ALL, THROUGH THE FLIGHT, THE THING had grown on the plane's underbelly, becoming larger, greener, more disgusting. Then, somewhere over Woodinville, Wash., it separated itself from the mother ship and began hurtling earthward.
Meanwhile, down below, Leroy and Gerri Cinnamon, along with Gerri's parents, all football fans, were watching the Seahawks-Raiders game on TV. Just after 3 P.M. on Oct. 18, the thing crashed through the Cinnamons' roof and into their living room, splintering wood, plaster and insulation and disintegrating into baseball-size pieces of greenish ice. It almost hit the fans.
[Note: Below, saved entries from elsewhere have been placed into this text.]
(* ===== verification/BlockThread.v ===== *)
(** * The block thread, and the threads of the network together (src/bin/node.rs)

    The block thread takes blocks that connect out of the buffer and hands them
    to the kernel; when none came for twenty minutes it shuts every connection
    down. Its turns are steps of [Manager], so what is proved there holds with
    it; with the peer threads it makes a group that can be joined. *)

From S2P Require Import Prelude Joinable Shutdown Addr AddressBook AddrTable Messages Kernel Download.
From S2P Require Import Peer PeerSystem Manager.

Definition STALE_BLOCK_DURATION : Duration := from_secs (60 * 20).

(** At the head of the loop, in [wait_for_connectable] before its first attempt
    and before its second, going through the writer slots, at the end. *)
Inductive block_thread :=
| KLoop (last_block : Duration)
| KTrying (last_block : Duration)
| KRetrying (last_block : Duration)
| KDropping (k : nat) (last_block : Duration)
| KStopped.

(** [n_running] is the flag of [run]; the manager has its own. *)
Record net (C K : Type) := mk_net {
  n_running : bool;
  n_block : block_thread;
  n_manager : manager C K;
}.
Arguments mk_net {C K} _ _ _.
Arguments n_running {C K} _.
Arguments n_block {C K} _.
Arguments n_manager {C K} _.

Inductive net_thread := ThPeer (i : nat) | ThBlock.
#[global] Instance net_thread_eq_dec : EqDecision net_thread.
Proof. solve_decision. Defined.

Section Block.
Context `{Kernel} `{DefaultHasher} {E : Type} (proxied : bool).

Abbreviation manager := (manager Chainman KBlock).
Abbreviation net := (net Chainman KBlock).

(** [go] is the flag of [run], [order] the order the buffer is searched in and
    [now] the clock. *)
Definition block_turn (go : bool) (now : Duration) (order : list BlockHash) (t : block_thread)
    (s : manager) : block_thread * manager :=
  let attempt otherwise :=
    match take_connectable order (is_on_active_chain s.(node).(chainman)) s.(node).(download) with
    | (Some b, d) =>
        (KLoop now,
         with_node (mk_node s.(node).(addr_tx) (process_block s.(node).(chainman) b) d) (b :: s.(done)) s)
    | (None, d) => (otherwise, with_node (with_download s.(node) d) s.(done) s)
    end in
  match t with
  | KLoop last_block => (if go then KTrying last_block else KStopped, s)
  | KTrying last_block => attempt (KRetrying last_block)
  | KRetrying last_block =>
      attempt (if decide (saturating_sub now last_block > STALE_BLOCK_DURATION) then KDropping 0 now
               else KLoop last_block)
  | KDropping k last_block =>
      if decide (k < length s.(peer_writers))%nat then (KDropping (S k) last_block, shut_slot k s)
      else (KLoop last_block, s)
  | KStopped => (t, s)
  end.

Inductive nlabel :=
| NPeers (l : mlabel (E:=E))
| NBlock (now : Duration) (order : list BlockHash).

(** The steps of the manager that are not the main thread's or the block
    thread's. *)
Definition of_peers (l : mlabel (E:=E)) : bool :=
  match l with MTurn _ _ | MTable _ | MOther _ => true | MStop | MStale _ | MBlock _ => false end.

Inductive netstep : net → nlabel → net → Prop :=
| net_peers s l m :
    mstep proxied s.(n_manager) l m → orderly s.(n_manager) l → of_peers l = true →
    netstep s (NPeers l) (mk_net s.(n_running) s.(n_block) m)
| net_block s now order t m :
    iterates order (dom s.(n_manager).(node).(download).(buffer)) →
    block_turn s.(n_running) now order s.(n_block) s.(n_manager) = (t, m) →
    netstep s (NBlock now order) (mk_net s.(n_running) t m).

Definition block_left (slots : nat) (t : block_thread) : nat :=
  match t with
  | KLoop _ => 1
  | KDropping k _ => slots - k + 2
  | KRetrying _ => slots + 3
  | KTrying _ => slots + 4
  | KStopped => 0
  end.

(** A network that was started and ran. *)
Definition reached (s : manager) : Prop :=
  ∃ os n t ns f ls, run_ops TABLE_WIDTH TABLE_SLOT MAX_BUCKETS os = Some t ∧ f.(listening) = true ∧
    ns.(download) = download_default ∧ mrun (E:=E) proxied orderly (start n t ns f) ls s.

#[global] Instance net_joinable : Joinable net nlabel net_thread := {|
  j_step := netstep;
  j_ok s := reached s.(n_manager);
  j_halted s := s.(n_running) = false ∧ s.(n_manager).(running) = false;
  j_threads s := (ThPeer <$> seq 0 (length s.(n_manager).(peer_threads))) ++ [ThBlock];
  j_left s t :=
    match t with
    | ThPeer i => default 0%nat (turns_left <$> s.(n_manager).(peer_threads) !! i)
    | ThBlock => block_left (length s.(n_manager).(peer_writers)) s.(n_block)
    end;
  j_ended s t :=
    match t with
    | ThPeer i => match s.(n_manager).(peer_threads) !! i with Some u => ended u | None => false end
    | ThBlock => match s.(n_block) with KStopped => true | _ => false end
    end;
  j_turn l :=
    match l with
    | NPeers (MTurn i _) => Some (ThPeer i)
    | NPeers _ => None
    | NBlock _ _ => Some ThBlock
    end;
|}.
End Block.

Section Facts.
Context `{KernelLaws} `{DefaultHasher} {E : Type} (proxied : bool).

Abbreviation manager := (manager Chainman KBlock).
Abbreviation net := (net Chainman KBlock).
Abbreviation nlabel := (nlabel (E:=E)).
Abbreviation netstep := (netstep (E:=E) proxied).
Abbreviation reached := (reached (E:=E) proxied).
#[local] Existing Instance net_joinable.

Lemma take_none_same order conn (d d' : DownloadState KBlock) :
  take_connectable order conn d = (None, d') → d' = d.
Proof.
  assert (∀ p, buffer_remove p d = (None, d') → d' = d) as Hr.
  { intros p [= Hp <-]. rewrite delete_id by done. by destruct d. }
  unfold take_connectable. repeat case_match; try apply Hr; by intros [= <-].
Qed.

(** The block thread does nothing the manager's model does not have. *)
Lemma block_turn_mrun go now order t s t' s' :
  iterates order (dom s.(node).(download).(buffer)) →
  block_turn go now order t s = (t', s') →
  ∃ ls, mrun (E:=E) proxied orderly s ls s'.
Proof.
  intros Hit. unfold block_turn.
  destruct (take_connectable order _ _) as [[b|] d] eqn:Ht.
  - assert (∃ ls, mrun (E:=E) proxied orderly s ls (with_node (mk_node s.(node).(addr_tx)
      (process_block s.(node).(chainman) b) d) (b :: s.(done)) s)) as Hb.
    { exists [MBlock order]. econstructor; [by constructor|done|constructor]. }
    destruct t as [l|l|l|k l|]; [| | |case_decide|]; intros [= <- <-]; try done; try (exists []; constructor).
    exists [MStale k]. econstructor; [constructor|done|constructor].
  - apply take_none_same in Ht as ->.
    assert (with_node (with_download s.(node) s.(node).(download)) s.(done) s = s) as -> by (by destruct s as [? ? ? ? ? ? ? ? [] ? ?]).
    destruct t as [l|l|l|k l|]; [| | |case_decide|]; intros [= <- <-]; try (exists []; constructor).
    exists [MStale k]. econstructor; [constructor|done|constructor].
Qed.

Lemma reached_run s ls s' : reached s → mrun (E:=E) proxied orderly s ls s' → reached s'.
Proof.
  intros (os & n & t & ns & f & ls0 & ? & ? & ? & Hr) Hrun.
  exists os, n, t, ns, f, (ls0 ++ ls). split_and!; [done..|by eapply mrun_app].
Qed.

Lemma reached_step s l s' : reached s → mstep (E:=E) proxied s l s' → orderly s l → reached s'.
Proof. intros Hr Hst Ho. eapply (reached_run s [l]); [done|]. econstructor; [done|done|constructor]. Qed.

Lemma reached_healthy s : reached s → healthy s.
Proof. intros (os & n & t & ns & f & ls & ? & ? & ? & Hr). eapply healthy_run; [by eapply start_healthy|done]. Qed.

Lemma reached_stop s : reached s → slots_ok s ∧ stop_ok s.
Proof.
  intros (os & n & t & ns & f & ls & _ & _ & _ & Hr).
  eapply (mrun_invariant proxied (λ s, slots_ok s ∧ stop_ok s) orderly); [|exact Hr|split; [apply start_slots|apply start_stop]].
  intros s1 l s2 Hst _ [Hs Ht]. split; [by eapply slots_ok_step|by eapply stop_ok_step].
Qed.

(** When every peer thread has ended, nothing is held. *)
Lemma reached_ended s :
  reached s → (∀ i t, s.(peer_threads) !! i = Some t → ended t = true) →
  s.(connected_peers) = ∅ ∧ s.(node).(download).(in_flight) = ∅ ∧ Forall (λ w, w = None) s.(peer_writers).
Proof.
  intros (os & n & t & ns & f & ls & _ & _ & Hd & Hr) He.
  destruct (run_ok _ _ _ _ _ _ _ _ Hd Hr) as (Hc & Hs & Ha). by apply all_ended.
Qed.

(** What no step changes. *)
Lemma mstep_sizes s l s' :
  mstep (E:=E) proxied s l s' →
  length s'.(peer_threads) = length s.(peer_threads) ∧ length s'.(peer_writers) = length s.(peer_writers).
Proof.
  destruct 1 as [s i inp t t' s' Hi _ Ht|s|s k|s order b d _ _|s o t _ _|s f Hf]; try done.
  - destruct (peer_turn_frame _ _ _ _ _ _ _ Ht) as (_ & Hth & _ & _ & _ & _ & Hw & _).
    simpl. rewrite length_insert. by rewrite Hth.
  - unfold stop_turn, shut_slot. by repeat case_match.
  - unfold shut_slot. by repeat case_match.
Qed.

Lemma block_turn_frame go now order t s t' s' :
  block_turn go now order t s = (t', s') →
  s'.(running) = s.(running) ∧ s'.(peer_threads) = s.(peer_threads) ∧
  length s'.(peer_writers) = length s.(peer_writers) ∧ s'.(stop_at) = s.(stop_at) ∧
  (go = false → block_left (length s.(peer_writers)) t' ≤ block_left (length s.(peer_writers)) t - 1)%nat.
Proof.
  unfold block_turn, shut_slot. destruct (take_connectable order _ _) as [[b|] d];
    destruct t as [l|l|l|k l|]; intros; repeat case_match; simplify_eq/=; split_and!; try done; intros; simplify_eq; lia.
Qed.

(** A set can be iterated. *)
Lemma iterates_elements (X : gset BlockHash) : iterates (elements X) X.
Proof. split; [apply NoDup_elements|]. intros x. apply elem_of_elements. Qed.

(** Turns of a stopped peer thread count down, other steps leave it alone. *)
Lemma peers_left s l s' i t :
  mstep (E:=E) proxied s l s' → s.(running) = false → s.(peer_threads) !! i = Some t →
  ∃ t', s'.(peer_threads) !! i = Some t' ∧ (turns_left t' ≤ turns_left t - turns_of i [l])%nat.
Proof.
  intros Hst Hr Hi. eapply (turns_left_run proxied (λ _ _, True) s [l] s' i t); [|done|done].
  econstructor; [done|done|constructor].
Qed.

(** A peer thread can always take a turn: here the network answers with a ping. *)
Lemma peer_progress s i t :
  s.(peer_threads) !! i = Some t →
  ∃ inp s', mstep (E:=E) proxied s (MTurn i inp) s' ∧ orderly s (MTurn i inp).
Proof.
  intros Hi.
  set (order := match t with Leaving _ p => elements (inventory_of p.(state_machine)) | _ => [] end).
  set (inp := mk_input (E:=E) 0 (λ _, 0) (λ _, 0) 0 (Ok ()) (λ _, Ok ()) (Ok (Some (Ping 0))) order).
  destruct (peer_turn proxied inp i t s) as [t' s'] eqn:Ht. exists inp, (with_thread i t' s'). split; [|done].
  constructor 1 with t; [done| |done]. unfold turn_ok. subst inp order. destruct t; try done. apply iterates_elements.
Qed.

#[global] Instance net_joinable_laws : JoinableLaws net nlabel net_thread (H:=net_joinable proxied).
Proof.
  split.
  - destruct 1 as [s l m Hst Ho _|s now order t m Hit Ht]; intros Hok; simpl in *; [by eapply reached_step|].
    destruct (block_turn_mrun _ _ _ _ _ _ _ Hit Ht) as [ls Hr]. by eapply reached_run.
  - destruct 1 as [s l m Hst Ho _|s now order t m Hit Ht]; intros [Hn Hr]; simpl in *; (split; [done|]).
    + by eapply stopping_stays.
    + destruct (block_turn_frame _ _ _ _ _ _ _ Ht) as [-> _]. done.
  - destruct 1 as [s l m Hst Ho _|s now order t m Hit Ht]; intros _; simpl.
    + by rewrite (proj1 (mstep_sizes _ _ _ Hst)).
    + by destruct (block_turn_frame _ _ _ _ _ _ _ Ht) as (_ & -> & _).
  - intros s. simpl. apply NoDup_app. split_and!.
    + apply NoDup_fmap_2; [by intros ? ? [= ->]|apply NoDup_seq].
    + by intros t (i & -> & _)%list_elem_of_fmap ?%list_elem_of_singleton.
    + apply NoDup_singleton.
  - intros s l s' t Hst _ [Hn Hr] Ht. simpl in Ht. destruct Hst as [s l m Hst _ Hl|s now order u m Hit Hu]; simpl in *.
    + destruct t as [i|]; simpl; [|rewrite (proj2 (mstep_sizes _ _ _ Hst)); unfold counts; rewrite decide_False by (by destruct l); lia].
      destruct (s.(n_manager).(peer_threads) !! i) as [t|] eqn:Hi.
      * destruct (peers_left _ _ _ _ _ Hst Hr Hi) as (t' & -> & Hle). simpl. etrans; [exact Hle|].
        unfold turns_of, counts, turn_of. destruct l as [j inp| | | | |]; simpl; try lia.
        rewrite filter_cons. repeat case_decide; simplify_eq; simpl; try lia; by rewrite bool_decide_true in *.
      * apply lookup_ge_None in Hi. rewrite <- (proj1 (mstep_sizes _ _ _ Hst)) in Hi.
        apply lookup_ge_None in Hi. rewrite Hi. simpl. lia.
    + destruct (block_turn_frame _ _ _ _ _ _ _ Hu) as (_ & -> & -> & _ & Hle). destruct t as [i|]; simpl; [unfold counts; rewrite decide_False by done; lia|].
      specialize (Hle Hn). unfold counts. rewrite decide_True by done. lia.
  - intros s t _ _ Ht Hl. simpl in *. destruct t as [i|]; simpl in *.
    + destruct (s.(n_manager).(peer_threads) !! i) as [t|] eqn:Hi; simpl in Hl; [|lia].
      destruct (peer_progress _ _ _ Hi) as (inp & m & Hst & Ho). exists (NPeers (MTurn i inp)). eexists. split; [done|].
      by apply net_peers.
    + set (order := elements (dom s.(n_manager).(node).(download).(buffer)) : list BlockHash).
      destruct (block_turn s.(n_running) 0 order s.(n_block) s.(n_manager)) as [t m] eqn:Ht'.
      exists (NBlock 0 order). eexists. split; [done|]. apply net_block; [apply iterates_elements|exact Ht'].
  - intros s t Hok Ht Hl. simpl in *. destruct t as [i|]; simpl in *.
    + apply elem_of_app in Ht as [Ht|?%list_elem_of_singleton]; [|done].
      apply list_elem_of_fmap in Ht as (j & [= <-] & Hj%elem_of_seq).
      destruct (lookup_lt_is_Some_2 s.(n_manager).(peer_threads) i) as [t Hi]; [lia|]. rewrite Hi in *. simpl in Hl.
      apply turns_left_zero; [done|]. by eapply (reached_healthy _ Hok).
    + destruct (n_block s); simpl in Hl; try lia.
Qed.
End Facts.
Terrified, the Cinnamons called 911. Firefighters, wearing protective gear, roped off the area, fearing at first that the object might be a radioactive meteorite. They sent the four people in the house to a hospital to be scrubbed down. "I was sick to my stomach with fright," says Gerri Cinnamon, 27. "I had picked up a piece. I didn't want the dogs to lick it."
Finally, reassured that the stuff was not emitting deadly radiation, the Cinnamons returned to their home. The balls of green ice had melted into odoriferous globs that the Cinnamons stashed in the freezer to show to the insurance company. Two days later, an FAA investigator confirmed their suspicions: The green stuff was frozen disinfectant combined with human waste. It had leaked from an airliner's sewage system.
Now, five weeks later, the Cinnamons are repairing their house, which needs a new roof, a new ceiling and new carpets. Their insurance company is paying for the whole mess. FAA investigators have identified the culprit as—no, not Incontinental Airways—but United Airlines Flight 461 bound from Chicago to Seattle. "It's a good thing none of us was killed," says Leroy Cinnamon, 33. "What would you put on the tombstone?"